> _WHAT IS BEING ASKED_:
Give back every line of the material below that has the string "change".
- - -
(** Only the directory of the disk is another. *)
Definition same_data (f f' : FILE) : Prop :=
  f_len f' = f_len f ∧ ∀ x, x < 4096 ∨ 8192 ≤ x → load8 (f_bytes f') x = load8 (f_bytes f) x.


(** *** The directory without a file *)

Lemma directory_delete nb d n name k :
  directory nb d n → file_at d n name k →
  let d' := put_bytes d (k * 64) [1] in
  directory nb d' n ∧ no_file d' n name ∧ mark (record_at d' k) = 1 ∧ (∀ j, j ≠ k → record_at d' j = record_at d j) ∧
  free_area nb (records d' n) (ReservedBlocks (record_at d k)) (StartingBlock (record_at d k)).
Proof.
  intros Hd (Hk & Hl & Hname) d'. pose proof Hd as [Hn Hu He Hok Hap Hnames].
  assert (Hne : ∀ j, j ≠ k → record_at d' j = record_at d j) by (intros j Hj; apply entry_same; intros x Hx; apply put_bytes_out; simpl; lia).
  assert (Hm : mark (record_at d' k) = 1).
  { unfold mark, load_entry. cbn [FileName]. change 32 with (1 + 31). rewrite bytes_app by lia.
    change (bytes_at ?m ?p 1) with [load8 m (p + 0)]. cbn [app head default]. unfold d'. by rewrite (put_bytes_in _ _ _ 0 1). }
  assert (Hlive : ∀ j, live (record_at d' j) → j ≠ k) by (intros j Hlj ->; by apply Hlj).
  split; [|split; [|split; [done|split; [done|]]]].
  - split; [done|..].
    + intros j Hj. destruct (decide (j = k)) as [->|Hjk]; [by rewrite Hm|]. rewrite Hne by done. by apply Hu.
    + intros Hlt. rewrite Hne by lia. by apply He.
    + intros j Hj Hlj. rewrite Hne in Hlj |- * by (by apply Hlive). by apply Hok.
    + intros i j Hi Hj Hij Hli Hlj. pose proof (Hlive i Hli) as Hik. pose proof (Hlive j Hlj) as Hjk.
      rewrite (Hne i) in Hli |- * by done. rewrite (Hne j) in Hlj |- * by done. by apply Hap.
    + intros i j Hi Hj Hli Hlj. pose proof (Hlive i Hli) as Hik. pose proof (Hlive j Hlj) as Hjk.
      rewrite (Hne i) in Hli |- * by done. rewrite (Hne j) in Hlj |- * by done. by apply Hnames.
  - intros j (Hj & Hlj & Hnj). assert (Hjk := Hlive j Hlj). rewrite Hne in Hlj, Hnj by done.
    apply Hjk, Hnames; [done|done|done|done|congruence].
  - destruct (Hok k Hk Hl) as [_ E1 E2 E3]. split; [done|]. split; [done|]. intros e (j & Hj & ->)%elem_of_records Hlj.
    assert (Hjk := Hlive j Hlj). rewrite Hne in Hlj |- * by done. by apply (Hap k j).
Qed.

(** *** The commands *)

Section commands.
Context `{Host} (Hw : ∀ i, write_fails i = false).
Context (qsort : (BMFSEntry → BMFSEntry → Z) → list BMFSEntry → list BMFSEntry) (fuel : nat) (argv0 : list Z).

Lemma delete_ok nb n s f name k t :
  mounted nb n s f t → c_name name → file_at (Directory t) n name k →
  let d' := put_bytes (Directory t) (k * 64) [1] in
  ∃ t', delete (Some name) t = Done tt t' ∧ left_disk d' (dir_written d' f) t t'.
Proof.
  intros Hm Hc Hfile d'. pose proof Hm as [Hs Hf Hsz Hnb Hd].
  unfold delete. rewrite (bind_done _ _ _ _ _ (find_ok _ _ _ _ _ _ _ Hm Hc Hfile)).
  rewrite (asksO_bind _ _ t name) by done. rewrite printf_bind, modify_bind.
  match goal with |- context [(write_directory ≫= _) ?u] => set (t1 := u) end.
  destruct (write_directory_ok Hw t1 s f Hs Hf) as (t2 & E & [L1 L2 L3 (s1 & s2 & L4 & L5 & L6 & L7)]).
  rewrite (bind_done _ _ _ _ _ E). eexists. split; [reflexivity|].
  split; [exact L1|exact L2|exact L3|]. exists s1, s2. by split_and!.
Qed.





Lemma blocks_bytes f : 0 ≤ f_len f → blocks f * BLOCK ≤ f_len f.
Proof. intros Hl. unfold blocks, BLOCK. Z.to_euclidean_division_equations. lia. Qed.

(** The disk [f'] is [f] with [g] in the file of the record [k]. *)
Record holds (n k : Z) (g f f' : FILE) : Prop := {
  ho_content x : 0 ≤ x < f_len g →
    load8 (f_bytes f') (StartingBlock (record_at (directory_of f) k) * BLOCK + x) = load8 (f_bytes g) x;
  ho_size : FileSize (record_at (directory_of f') k) = f_len g;
  ho_area : StartingBlock (record_at (directory_of f') k) = StartingBlock (record_at (directory_of f) k) ∧
    ReservedBlocks (record_at (directory_of f') k) = ReservedBlocks (record_at (directory_of f) k);
  ho_others j : 0 ≤ j < n → j ≠ k → record_at (directory_of f') j = record_at (directory_of f) j;
  ho_data j x : 0 ≤ j < n → j ≠ k → live (record_at (directory_of f) j) →
    StartingBlock (record_at (directory_of f) j) * BLOCK ≤ x < ending (record_at (directory_of f) j) * BLOCK →
    load8 (f_bytes f') x = load8 (f_bytes f) x;
}.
- - -
> _EXERCISE SOLUTION_:
  { unfold mark, load_entry. cbn [FileName]. change 32 with (1 + 31). rewrite bytes_app by lia.
    change (bytes_at ?m ?p 1) with [load8 m (p + 0)]. cbn [app head default]. unfold d'. by rewrite (put_bytes_in _ _ _ 0 1). }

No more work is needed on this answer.